Graduating from CSUN with a BFA in 1983, he continued to paint in his spare time while he worked his “day job”, creating a series of paintings of friends that he called “contemporary portraits”. At this period he also experimented with Scenic Design and Painting for local theaters and schools, running a social club and newsletter and computer programming, music and art. In 1987, he showed his paintings with the “Sharing Friends of the Arts” in Hollywood and the following year at Gorky’s Café in downtown Los Angeles. He was also featured in an article in the Glendale News-Press. While the public reception of his work was positive, the sale of his work wasn't, so he turned to computer programming and began to sell “clip-art” to a national distributor, Asgard Software.
By 1990, he formed his own company, Notung Software, and began to release clip-art, games and multimedia packages based on art and periods of history.
In February of 1993, a close friend got Ken to see that he was not only painting portraits of friends, but also very strong personal and social commentary messages. Ken, realizing that he could use his art to help people, cure social ills and make a “difference”, began to paint again.
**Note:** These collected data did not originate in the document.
(** * VideoSplit web client: session gateway and upload queue

    A shallow embedding of the client-side core of videosplit-api:
    - the credential store and the fetch wrapper [apiFetch] (token
      refresh on 401), from the shared auth and API layer in
      [src/static/auth.js];
    - the multi-file queue, the single-file path and [processQueue],
      from the upload page's script in [src/static/admin.js].

    JavaScript runs one task at a time and an [async] function gives up
    control only at an [await]; the embedding therefore executes each
    stretch of code between two suspension points as one atomic step and
    lets the environment choose which pending promise settles next. *)

From Stdlib Require Import ZArith Ascii.
From stdpp Require Import base strings list gmap sorting.

Local Open Scope Z_scope.
Local Open Scope string_scope.

(** ** JavaScript values that cross the model *)

(** A parsed JSON body. Property reads on [null] raise a TypeError; every
    other value is seen through its string-valued fields (a missing field
    reads as [undefined]). *)
Inductive json :=
| JNull
| JVal (fields : gmap string string).

(** [localStorage.getItem] gives [null] or a string; the empty string is
    falsy like [null]. *)
Definition truthy (v : option string) : bool :=
  match v with
  | Some s => negb (String.eqb s "")
  | None => false
  end.

(** [String(v)] as applied by [localStorage.setItem] to its value. *)
Definition to_js_string (v : option string) : string :=
  match v with
  | Some s => s
  | None => "undefined"
  end.

(** ** Credential store (auth.js, token management) *)

Module CredentialStore.

Definition getToken (ls : gmap string string) : option string :=
  ls !! "vs_access_token".

Definition setTokens (accessToken refreshToken : string)
    (ls : gmap string string) : gmap string string :=
  <["vs_refresh_token" := refreshToken]> (<["vs_access_token" := accessToken]> ls).

Definition getRefreshToken (ls : gmap string string) : option string :=
  ls !! "vs_refresh_token".

Definition clearTokens (ls : gmap string string) : gmap string string :=
  delete "vs_user" (delete "vs_refresh_token" (delete "vs_access_token" ls)).

End CredentialStore.

(** ** Session gateway (auth.js, fetch wrapper) *)

Module Gateway.
Import CredentialStore.

(** What [fetch] resolves to. [body = None] is a body that is not JSON:
    [res.json()] rejects on it. *)
Record response := Response { status : Z; body : option json }.

(** [res.ok] *)
Definition ok (r : response) : bool :=
  ((200 <=? status r) && (status r <=? 299))%Z.

(** A settled [fetch] promise: rejected (no response at all) or
    fulfilled. *)
Inductive reply :=
| NetworkError
| Resp (r : response).

(** The [options] argument, as far as [apiFetch] looks at it. *)
Record options := Options {
  opt_headers : gmap string string;
  opt_body_is_FormData : bool
}.

(** Observable actions, in program order. *)
Inductive action :=
| Request (tid : nat) (path : string) (headers : gmap string string)
| RefreshCall (tid : nat) (refresh_token : option string)
| Release (waiter : nat) (access_token : string)
| Redirect (tid : nat).

(** Where one call of [apiFetch] is suspended, with its live locals. *)
Inductive pc :=
| AwaitFirst (headers : gmap string string)
| AwaitRefresh (res : response) (headers : gmap string string)
| AwaitRefreshJson (res : response) (headers : gmap string string) (rr : response)
| AwaitRetry (headers : gmap string string)
| Returned (res : response)
| Thrown.

Record task := Task { t_path : string; t_options : options; t_pc : pc }.

(** The module-level state of the API layer plus the calls in progress.
    [_refreshQueue] holds the continuations of waiting callers, named
    here by the call they would resume. *)
Record state := State {
  storage : gmap string string;
  _refreshing : bool;
  _refreshQueue : list nat;
  tasks : list task;
  log : list action
}.

Definition init (ls : gmap string string) : state :=
  State ls false [] [] [].

Definition set_pc (tid : nat) (p : pc) (s : state) : state :=
  State (storage s) (_refreshing s) (_refreshQueue s)
        (alter (fun t => Task (t_path t) (t_options t) p) tid (tasks s))
        (log s).

Definition emit (a : action) (s : state) : state :=
  State (storage s) (_refreshing s) (_refreshQueue s) (tasks s) (log s ++ [a]).

Definition set_storage (ls : gmap string string) (s : state) : state :=
  State ls (_refreshing s) (_refreshQueue s) (tasks s) (log s).

Definition set_refreshing (b : bool) (s : state) : state :=
  State (storage s) b (_refreshQueue s) (tasks s) (log s).

(** The [finally] block of the refresh. *)
Definition finally_refresh (s : state) : state :=
  State (storage s) false [] (tasks s) (log s).

(** Entry of [apiFetch] up to its first [await]. *)
Definition initial_headers (o : options) (ls : gmap string string)
    : gmap string string :=
  let headers := opt_headers o ∪ {["Content-Type" := "application/json"]} in
  let headers :=
    match getToken ls with
    | Some token =>
        if truthy (Some token)
        then <["Authorization" := "Bearer " ++ token]> headers
        else headers
    | None => headers
    end in
  if opt_body_is_FormData o then delete "Content-Type" headers else headers.

Definition call (path : string) (o : options) (s : state) : state :=
  let tid := length (tasks s) in
  let headers := initial_headers o (storage s) in
  emit (Request tid path headers)
    (State (storage s) (_refreshing s) (_refreshQueue s)
           (tasks s ++ [Task path o (AwaitFirst headers)]) (log s)).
He also worked up his courage and walked into the Orlando Gallery, hoping to be represented there. He became one of the core artists at the Orlando Gallery and stayed there until it closed it's door in 2012. Currently. he represents himself.
In 1998, Ken returned to the computer art world started working with 3D digital art. In 2001, he began publishing through several 3D content stores; Zygote, VIP, Renderosity, Cornucopia and DAZ3D. With the start of 2003, a partnership with another artist, B.L. Render, would forever change the direction of Ken's digital art pursuits. They together created a generic bird that could be easily altered in to hundreds of different species called "Songbird ReMix". Here he found a way to create art, express environmental concerns and make some money. Since then, he acquire the moniker "3D birdman" and has spoken at Siggraph Conference about digital bird creation. Currently he publishes through Hivewire3D.
He is now a full-time fine and digital artist, a guest teacher of art, photography, birding, native plants and other environmental issues and inductee in the TI-99 Hall of Fame.